### [WHAT TO PRODUCE]
Look through the data below and say how many of its lines contain "filter", adding nothing else.

### [RECORDS TO USE]
▼▼▼

(** Who holds an owner's or a security administrator's role while active changes
    only by the approval of a pending security action about that member in that
    version, requested by somebody other than the member and other than the
    approver, who is authorized to approve and has a recent second factor; nobody
    joins with such a role, and nobody disappears. *)
Theorem high_risk_needs_second_person s s' :
  team_ok s -> team_step emailEnabled (issuer := keyring_issuer hmac sha256 ring) parse ToLower ParseAddress LoadLocation sha256 s s' ->
  (forall k m, ms_members s !! k = Some m -> exists m', ms_members s' !! k = Some m' /\ mb_AdminUserID m' = mb_AdminUserID m /\
     (standing m' = standing m \/ second_person s s' k m)) /\
  (forall k m', ms_members s !! k = None -> ms_members s' !! k = Some m' -> standing m' = (false, false)).
Proof.
  intros Hs Hst. destruct (team_step_good _ _ _ _ _ _ _ _ Hs Hst) as [_ [Hf Hn]]. split; [|done].
  intros k m Hk. destruct (Hf k m Hk) as (m' & H1 & _ & H2 & H3). by exists m'.
Qed.

Lemma closed_invite v v' :
  (iv_Status (mv_Invitation v) = "accepted" \/ iv_Status (mv_Invitation v) = "revoked") -> rtc invite_next v v' -> v' = v.
Proof.
  intros Hs Hr. destruct Hr as [|v v1 v2 Hn _]; [done|].
  destruct Hn as [E|E|p now _ E]; destruct Hs as [Hs|Hs]; rewrite Hs in E; discriminate E.
Qed.

(** An invitation keeps its address, roles and token and only moves forward: it
    is activated after delivery, revoked while open, or accepted while active,
    before it expires and by the holder of the invited address; once accepted or
    revoked it never changes again, so it brings in at most one member. *)
Theorem invitation_single_use s s' k v :
  rtc (@team_step emailEnabled (keyring_issuer hmac sha256 ring) parse ToLower ParseAddress LoadLocation sha256) s s' ->
  ms_invites s !! k = Some v ->
  exists v', ms_invites s' !! k = Some v' /\ rtc invite_next v v' /\
    ((iv_Status (mv_Invitation v) = "accepted" \/ iv_Status (mv_Invitation v) = "revoked") -> v' = v).
Proof.
  intros Hr. revert v. induction Hr as [s|s s1 s2 Hst _ IH]; intros v Hk; [by exists v|].
  destruct (step_invites _ _ Hst k v Hk) as (v1 & H1 & Hn1). destruct (IH v1 H1) as (v2 & H2 & Hn2 & _).
  assert (Hn : rtc invite_next v v2) by (by etrans). exists v2. split; [done|]. split; [done|]. intros Hc. by apply closed_invite.
Qed.
Definition run_probe (e : health_env) (probe : HealthProbe) : Evidence :=
  (probe, stamp probe (he_clock e probe) (fst (fst (probeWithRetry probe (he_answers e probe) (he_cancelled e probe))))).

(** The last loop: it stops at the first completion that fails. *)
Fixpoint complete_all (observations : list ProbeObservation) (r : R) (log : list health_event)
    : R * list health_event * option ops_error :=
  match observations with
  | [] => (r, log, None)
  | o :: rest =>
      let log := log ++ [ObserveProviderProbe (ob_Success o) (ob_Error o); CompleteProbeCall o] in
      match CompleteProbe o r with
      | (r', Some err) => (r', log, Some err)
      | (r', None) => complete_all rest r' log
      end
  end.

Definition health_RunOnce (w : HealthWorker) (e : health_env) (r : R) : R * list health_event * result ops_error Z :=
  if negb (opsProviderIDPattern (hw_Owner w)) || (hw_BatchSize w <? 2) || (128 <? hw_BatchSize w)
     || (hw_Concurrency w <? 1) || (32 <? hw_Concurrency w)
  then (r, [], Err OpsErrInvalid)
  else
    match ClaimProbes (hw_Owner w) (hw_BatchSize w) r with
    | (r, Err err) => (r, [], Err err)
    | (r, Ok probes) =>
        match he_stopped e with
        | Some err => (r, [], Err err)
        | None =>
            let completed := he_order e (map (run_probe e) probes) in
            let observations := AdjudicateObservations (map fst completed) (map snd completed) (he_now e) in
            match complete_all observations r [] with
            | (r, log, Some err) => (r, log, Err err)
            | (r, log, None) => (r, log, Ok (Z.of_nat (length probes)))
            end
        end
    end.
End worker.
(* ===== verification/ProviderOpsFacts.v ===== *)
(** * ProviderOpsFacts: what the operation of providers guarantees

    Adjudication never lets a provider certify itself and does not depend on the
    order of the results; the circuit breaker opens exactly at its threshold;
    admission returns a fresh, ordered quorum; the service asks the repository
    only with authority; a run of the health worker completes each probe under
    its own lease. *)

From Stdlib Require Import ZArith Lia Ascii String Permutation Sorted.
From stdpp Require Import base gmap list strings.
From S2P Require Import Prelude Text Encoding Rates ProviderOps.

(** ** Selecting each element with the others *)
Section select.
Context {A B : Type} (g : A -> list A -> B).

Fixpoint select_map (before l : list A) : list B :=
  match l with [] => [] | x :: r => g x (before ++ r) :: select_map (before ++ [x]) r end.

Lemma imap_others_select before l :
  imap (fun i x => g x (others (length before + i) (before ++ l))) l = select_map before l.
Proof.
  revert before. induction l as [|x l IH]; intros before; [done|]. rewrite imap_cons. cbn [select_map]. f_equal.
  - unfold others. rewrite Nat.add_0_r, take_app_length, drop_app_ge by lia.
    by replace (S (length before) - length before)%nat with 1%nat by lia.
  - rewrite <- IH. apply imap_ext. intros i y _. cbn. rewrite length_app, <- app_assoc. cbn.
    by replace (length before + 1 + i)%nat with (length before + S i)%nat by lia.
Qed.

Hypothesis g_perm : forall x l l', Permutation l l' -> g x l = g x l'.

Lemma select_map_before before before' l : Permutation before before' -> select_map before l = select_map before' l.
Proof.
  revert before before'. induction l as [|z l IH]; intros b b' Hb; cbn [select_map]; [done|].
  rewrite (g_perm z (b ++ l) (b' ++ l)) by (by rewrite Hb). f_equal. apply IH. by rewrite Hb.
Qed.

Lemma select_map_perm l l' : Permutation l l' ->
  forall before, Permutation (select_map before l) (select_map before l').
Proof.
  induction 1 as [|x l l' Hp IH|x y l|l1 l2 l3 Hp1 IH1 Hp2 IH2]; intros before; cbn [select_map].
  - done.
  - rewrite (g_perm x (before ++ l) (before ++ l')) by (by rewrite Hp). apply perm_skip, IH.
  - rewrite <- !app_assoc. cbn. rewrite perm_swap.
    rewrite (select_map_before (before ++ [y; x]) (before ++ [x; y])) by (apply Permutation_app_head, perm_swap). done.
  - by etrans; [apply IH1|apply IH2].
Qed.
End select.

(** ** Peers *)

Definition peer_heights (now : Time) (mine : Evidence) (peers : list Evidence) : list Z :=
  omap (chain_peer now mine) peers.

Lemma peer_scan_spec now mine peers m b :
  peer_scan now mine peers m b =
    (foldr Z.max m (peer_heights now mine peers), b || negb (bool_decide (peer_heights now mine peers = []))).
Proof.
  revert m b. induction peers as [|p peers IH]; intros m b; cbn; [by rewrite orb_false_r|].
  unfold peer_heights in *. cbn. destruct (chain_peer now mine p) as [h|]; rewrite IH; [|done]. cbn.
  rewrite orb_true_r. f_equal. replace (if m <? h then h else m) with (Z.max h m) by (destruct (Z.ltb_spec m h); lia).
  generalize (omap (chain_peer now mine) peers). intros hs. induction hs as [|x hs IHh]; cbn; [done|]. rewrite IHh. lia.
Qed.
(* ===== verification/Chains.v ===== *)
(** * Chains: internal/chains (common.go, evm.go, solana.go, ton.go, tron.go, aptos.go)

    The normalizers that turn what a node reports of one transaction into
    transfer events: one adapter per chain family over a common core that
    refuses incomplete facts and derives the identifier of an event from its
    public identity alone. The address display of ton.go is in Encoding.v. *)

From Stdlib Require Import ZArith Lia Ascii String.
From stdpp Require Import base list strings.
From S2P Require Import Prelude Text Money Domain Encoding.

(** ** common.go *)

Record Fact := mkFact {
  ft_TransactionID : string; ft_EventIndex : string; ft_Kind : string; ft_AssetID : string; ft_From : string;
  ft_To : string; ft_Amount : string; ft_Decimals : Z; ft_BlockHeight : Z; ft_BlockHash : string; ft_BlockTime : Time;
  ft_Status : TransferStatus; ft_Evidence : string; ft_Confirmations : Z }.

(** [strings.ToLower] on ASCII; the code applies it to text it then requires to
    be hexadecimal, where no other rune can survive. *)
Definition lower_byte (c : ascii) : ascii :=
  if (65 <=? code c) && (code c <=? 90) then chr (code c + 32) else c.
Fixpoint lower_ascii (s : string) : string :=
  match s with EmptyString => "" | String c r => String (lower_byte c) (lower_ascii r) end.

Definition hex_char (c : ascii) : bool :=
  ((48 <=? code c) && (code c <=? 57)) || ((97 <=? code c) && (code c <=? 102)) || ((65 <=? code c) && (code c <=? 70)).

(** The prefix "0x" or "0X", and the text after it. *)
Definition cut_hex_prefix (value : string) : option string :=
  if HasPrefix value "0x" || HasPrefix value "0X" then Some (str_drop 2 value) else None.

Definition canonicalHexIdentifier (value : string) : string :=
  let value := TrimSpace value in
  let '(prefix, payload) := match cut_hex_prefix value with Some rest => ("0x", rest) | None => ("", value) end in
  if payload == "" then value
  else if str_forall hex_char payload then prefix +:+ lower_ascii payload else value.

Definition finality (finalized : bool) : TransferStatus := if finalized then TransferFinalized else TransferObserved.

(** [time.Truncate(time.Microsecond)] *)
Definition truncate_micro (t : Time) : Time := t - t mod 1000.

Definition event_id_domain : string := "merchant-platform/transfer-event/v1" +:+ String (chr 0) "".

(** The version and variant bits written over bytes 6 and 8 of a digest. *)
Definition uuid_v8 (b : list ascii) : list ascii :=
  take 6 b ++ [chr (Z.lor (Z.land (code (nth 6 b (chr 0))) 15) 128)] ++ take 1 (drop 7 b)
  ++ [chr (Z.lor (Z.land (code (nth 8 b (chr 0))) 63) 128)] ++ take 7 (drop 9 b).

Section normalizers.
(** [sha256.Sum256] *)
Context (sha256 : string -> string).
(** An [EventFactory], when one is given: its answer to the n-th call. *)
Context (factory : option (nat -> result string string)).

Definition canonicalEventID (identity : EventIdentity) : result string string :=
  match IdentityKey sha256 identity with
  | Err _ => Err "all transfer identity fields are required"
  | Ok key => Ok (uuid_text (uuid_v8 (list_ascii_of_string (sha256 (event_id_domain +:+ key)))))
  end.

(** Each field without the space around it. *)
Definition trim_fact (f : Fact) : Fact :=
  mkFact (TrimSpace (ft_TransactionID f)) (TrimSpace (ft_EventIndex f)) (TrimSpace (ft_Kind f)) (TrimSpace (ft_AssetID f))
    (TrimSpace (ft_From f)) (TrimSpace (ft_To f)) (ft_Amount f) (ft_Decimals f) (ft_BlockHeight f)
    (TrimSpace (ft_BlockHash f)) (ft_BlockTime f) (ft_Status f) (ft_Evidence f) (ft_Confirmations f).

Definition fact_incomplete (chainID parser : string) (f : Fact) : bool :=
  (chainID == "") || (parser == "") || (ft_TransactionID f == "") || (ft_EventIndex f == "") || (ft_Kind f == "")
  || (ft_AssetID f == "") || (ft_To f == "") || (ft_BlockHash f == "") || IsZeroTime (ft_BlockTime f).

Definition fact_identity (chainID : string) (f : Fact) : EventIdentity :=
  mkIdentity chainID (ft_TransactionID f) (ft_EventIndex f) (ft_AssetID f) (ft_To f).

(** [n] facts were normalized before this one. *)
Definition normalize (chainID parser : string) (n : nat) (f : Fact) : result string TransferEvent :=
  let chainID := TrimSpace chainID in
  let parser := TrimSpace parser in
  let f := trim_fact f in
  match Parse (ft_Amount f) with
  | Err _ => Err "invalid transfer amount"
  | Ok amount =>
      if IsZero amount then Err "invalid transfer amount"
      else if fact_incomplete chainID parser f then Err "incomplete chain fact"
      else
        let identity := fact_identity chainID f in
        let id := match factory with Some NewID => NewID n | None => canonicalEventID identity end in
        match id with
        | Err e => Err e
        | Ok id =>
            Ok (mkTransferEvent id identity (ft_Kind f) (ft_From f) amount (ft_Decimals f) (ft_BlockHeight f)
                  (ft_BlockHash f) (truncate_micro (ft_BlockTime f)) (ft_Confirmations f) (ft_Status f) parser
                  (hex_encode (sha256 (ft_Evidence f))) "")
        end
  end.

Fixpoint normalize_from (chainID parser : string) (n : nat) (facts : list Fact) : result string (list TransferEvent) :=
  match facts with
  | [] => Ok []
  | fact :: rest =>
      event ← normalize chainID parser n fact;
      events ← normalize_from chainID parser (S n) rest;
      Ok (event :: events)
  end.

Definition normalizeFacts (chainID parser : string) (facts : list Fact) : result string (list TransferEvent) :=
  normalize_from chainID parser 0 facts.

(** ** evm.go *)

Record EVMNative := mkEVMNative { en_From : string; en_To : string; en_Amount : string; en_AssetID : string; en_Decimals : Z }.
Record EVMLog := mkEVMLog {
  el_Index : Z; el_From : string; el_To : string; el_Amount : string; el_AssetID : string; el_Decimals : Z;
  el_Transfer : bool }.
Record EVMTrace := mkEVMTrace {
  et_TraceAddress : list Z; et_From : string; et_To : string; et_Amount : string; et_AssetID : string; et_Decimals : Z;
  et_Success : bool }.
Record EVMReceipt := mkEVMReceipt {
  er_TransactionID : string; er_BlockHeight : Z; er_BlockHash : string; er_BlockTime : Time; er_Success : bool;
  er_Finalized : bool; er_Confirmations : Z; er_Native : option EVMNative; er_Logs : list EVMLog;
  er_Traces : list EVMTrace; er_RawEvidence : string }.

(** [canonicalEVMHex] is [canonicalHexIdentifier]. *)
Definition canonicalEVMHex (value : string) : string := canonicalHexIdentifier value.

Definition evm_fact (v : EVMReceipt) (index kind asset from to amount : string) (decimals : Z) : Fact :=
  mkFact (canonicalEVMHex (er_TransactionID v)) index kind asset (canonicalEVMHex from) (canonicalEVMHex to) amount decimals
    (er_BlockHeight v) (canonicalEVMHex (er_BlockHash v)) (er_BlockTime v) (finality (er_Finalized v)) (er_RawEvidence v)
    (er_Confirmations v).

Definition trace_index (path : list Z) : string := "trace:" +:+ Join (map dec_string path) ",".

Definition evm_facts (v : EVMReceipt) : list Fact :=
  match er_Native v with
  | Some n =>
      if en_Amount n != "0"
      then [evm_fact v "native:0" "native_top_level" (en_AssetID n) (en_From n) (en_To n) (en_Amount n) (en_Decimals n)]
      else []
  | None => []
  end
  ++ map (fun x => evm_fact v ("log:" +:+ dec_string (el_Index x)) "token_transfer" (el_AssetID x) (el_From x) (el_To x)
                     (el_Amount x) (el_Decimals x)) (List.filter el_Transfer (er_Logs v))
  ++ map (fun x => evm_fact v (trace_index (et_TraceAddress x)) "native_internal" (et_AssetID x) (et_From x) (et_To x)
                     (et_Amount x) (et_Decimals x))
       (List.filter (fun x => et_Success x && (et_Amount x != "0")) (er_Traces v)).

(** [source] is the answer of the adapter's source for [tx]. *)
Definition EVM_Normalize (chainID : string) (source : result string EVMReceipt) (tx : string)
    : result string (list TransferEvent) :=
  v ← source;
  if canonicalEVMHex (er_TransactionID v) != canonicalEVMHex tx then Err "EVM provider returned a different transaction"
  else if negb (er_Success v) then Ok []
  else normalizeFacts chainID "evm-v1" (evm_facts v).

(** ** solana.go *)

Record SolanaTransfer := mkSolanaTransfer {
  st_OuterIndex : Z; st_InnerIndex : option Z; st_Program : string; st_From : string; st_To : string; st_AssetID : string;
  st_Amount : string; st_Decimals : Z; st_Native : bool }.
Record SolanaTransaction := mkSolanaTransaction {
  sn_Signature : string; sn_Slot : Z; sn_BlockHash : string; sn_BlockTime : Time; sn_Success : bool; sn_Finalized : bool;
  sn_Confirmations : Z; sn_Transfers : list SolanaTransfer; sn_RawEvidence : string }.

Definition solana_index (x : SolanaTransfer) : string :=
  match st_InnerIndex x with
  | Some inner => "instruction:" +:+ dec_string (st_OuterIndex x) +:+ "/inner:" +:+ dec_string inner
  | None => "instruction:" +:+ dec_string (st_OuterIndex x)
  end.

Definition solana_kind (x : SolanaTransfer) : string :=
  if st_Native x then "native_top_level"
  else if st_Program x == "spl-token-2022" then "token2022_transfer" else "spl_transfer".

Definition solana_facts (v : SolanaTransaction) : list Fact :=
  map (fun x => mkFact (sn_Signature v) (solana_index x) (solana_kind x) (st_AssetID x) (st_From x) (st_To x) (st_Amount x)
                  (st_Decimals x) (sn_Slot v) (sn_BlockHash v) (sn_BlockTime v) (finality (sn_Finalized v)) (sn_RawEvidence v)
                  (sn_Confirmations v)) (sn_Transfers v).

Definition Solana_Normalize (chainID : string) (source : result string SolanaTransaction) (signature : string)
    : result string (list TransferEvent) :=
  v ← source;
  if TrimSpace (sn_Signature v) != TrimSpace signature then Err "Solana provider returned a different transaction"
  else if negb (sn_Success v) then Ok []
  else normalizeFacts chainID "solana-v1" (solana_facts v).

(** ** ton.go *)

Record TONMessage := mkTONMessage {
  tm_Index : Z; tm_From : string; tm_To : string; tm_AssetID : string; tm_Amount : string; tm_Decimals : Z;
  tm_Jetton : bool; tm_QueryID : string }.
Record TONTransaction := mkTONTransaction {
  tn_Hash : string; tn_LT : Z; tn_BlockHash : string; tn_BlockTime : Time; tn_Success : bool; tn_Finalized : bool;
  tn_Confirmations : Z; tn_Messages : list TONMessage; tn_RawEvidence : string }.

Definition ton_facts (v : TONTransaction) : list Fact :=
  map (fun x => mkFact (tn_Hash v) ("message:" +:+ dec_string (tm_Index x))
                  (if tm_Jetton x then "jetton_transfer" else "native_message") (tm_AssetID x) (tm_From x) (tm_To x)
                  (tm_Amount x) (tm_Decimals x) (tn_LT v) (tn_BlockHash v) (tn_BlockTime v) (finality (tn_Finalized v))
                  (tn_RawEvidence v +:+ tm_QueryID x) (tn_Confirmations v)) (tn_Messages v).

Definition TON_Normalize (chainID : string) (source : result string TONTransaction) (hash : string)
    : result string (list TransferEvent) :=
  v ← source;
  if TrimSpace (tn_Hash v) != TrimSpace hash then Err "TON provider returned a different transaction"
  else if negb (tn_Success v) then Ok []
  else normalizeFacts chainID "ton-v1" (ton_facts v).

(** ** tron.go *)

Record TRONTransfer := mkTRONTransfer {
  tt_Index : Z; tt_From : string; tt_To : string; tt_AssetID : string; tt_ReceivedAmount : string; tt_Decimals : Z;
  tt_Mechanism : string; tt_FeeDeductedAmount : string; tt_FeeCollector : string }.
Record TRONTransaction := mkTRONTransaction {
  tr_TransactionID : string; tr_BlockHeight : Z; tr_BlockHash : string; tr_BlockTime : Time; tr_Success : bool;
  tr_Finalized : bool; tr_Confirmations : Z; tr_Transfers : list TRONTransfer; tr_RawEvidence : string }.

Definition tron_fact (v : TRONTransaction) (index kind : string) (x : TRONTransfer) (to amount : string) : Fact :=
  mkFact (canonicalHexIdentifier (tr_TransactionID v)) index kind (tt_AssetID x) (tt_From x) to amount (tt_Decimals x)
    (tr_BlockHeight v) (canonicalHexIdentifier (tr_BlockHash v)) (tr_BlockTime v) (finality (tr_Finalized v))
    (tr_RawEvidence v) (tr_Confirmations v).

Definition tron_transfer_facts (v : TRONTransaction) (x : TRONTransfer) : list Fact :=
  tron_fact v ("transfer:" +:+ dec_string (tt_Index x))
    (if (tt_Mechanism x == "permit") || (tt_Mechanism x == "gasfree") then "gasfree_permit_transfer" else "token_transfer")
    x (tt_To x) (tt_ReceivedAmount x)
  :: if (tt_FeeDeductedAmount x != "") && (tt_FeeDeductedAmount x != "0")
     then [tron_fact v ("gasfree-fee:" +:+ dec_string (tt_Index x)) "gasfree_fee" x (tt_FeeCollector x) (tt_FeeDeductedAmount x)]
     else [].

Definition tron_facts (v : TRONTransaction) : list Fact := concat (map (tron_transfer_facts v) (tr_Transfers v)).

Definition TRON_Normalize (chainID : string) (source : result string TRONTransaction) (tx : string)
    : result string (list TransferEvent) :=
  v ← source;
  if canonicalHexIdentifier (tr_TransactionID v) != canonicalHexIdentifier tx
  then Err "TRON provider returned a different transaction"
  else if negb (tr_Success v) then Ok []
  else normalizeFacts chainID "tron-v1" (tron_facts v).

(** ** aptos.go *)

Record AptosTransfer := mkAptosTransfer {
  at_EventIndex : Z; at_From : string; at_To : string; at_AssetID : string; at_Amount : string; at_Decimals : Z;
  at_FungibleAsset : bool }.
Record AptosTransaction := mkAptosTransaction {
  ap_Hash : string; ap_Version : Z; ap_BlockHash : string; ap_BlockTime : Time; ap_Success : bool; ap_Finalized : bool;
  ap_Confirmations : Z; ap_Transfers : list AptosTransfer; ap_RawEvidence : string }.

Definition aptos_facts (v : AptosTransaction) : list Fact :=
  map (fun x => mkFact (canonicalHexIdentifier (ap_Hash v)) ("event:" +:+ dec_string (at_EventIndex x))
                  (if at_FungibleAsset x then "aptos_fungible_asset_transfer" else "aptos_native_transfer") (at_AssetID x)
                  (canonicalHexIdentifier (at_From x)) (canonicalHexIdentifier (at_To x)) (at_Amount x) (at_Decimals x)
                  (ap_Version v) (canonicalHexIdentifier (ap_BlockHash v)) (ap_BlockTime v) (finality (ap_Finalized v))
                  (ap_RawEvidence v) (ap_Confirmations v)) (ap_Transfers v).

Definition Aptos_Normalize (chainID : string) (source : result string AptosTransaction) (hash : string)
    : result string (list TransferEvent) :=
  v ← source;
  if canonicalHexIdentifier (ap_Hash v) != canonicalHexIdentifier hash
  then Err "Aptos provider returned a different transaction"
  else if negb (ap_Success v) then Ok []
  else normalizeFacts chainID "aptos-v1" (aptos_facts v).
End normalizers.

▲▲▲

### [COMPLETED EXERCISE]
2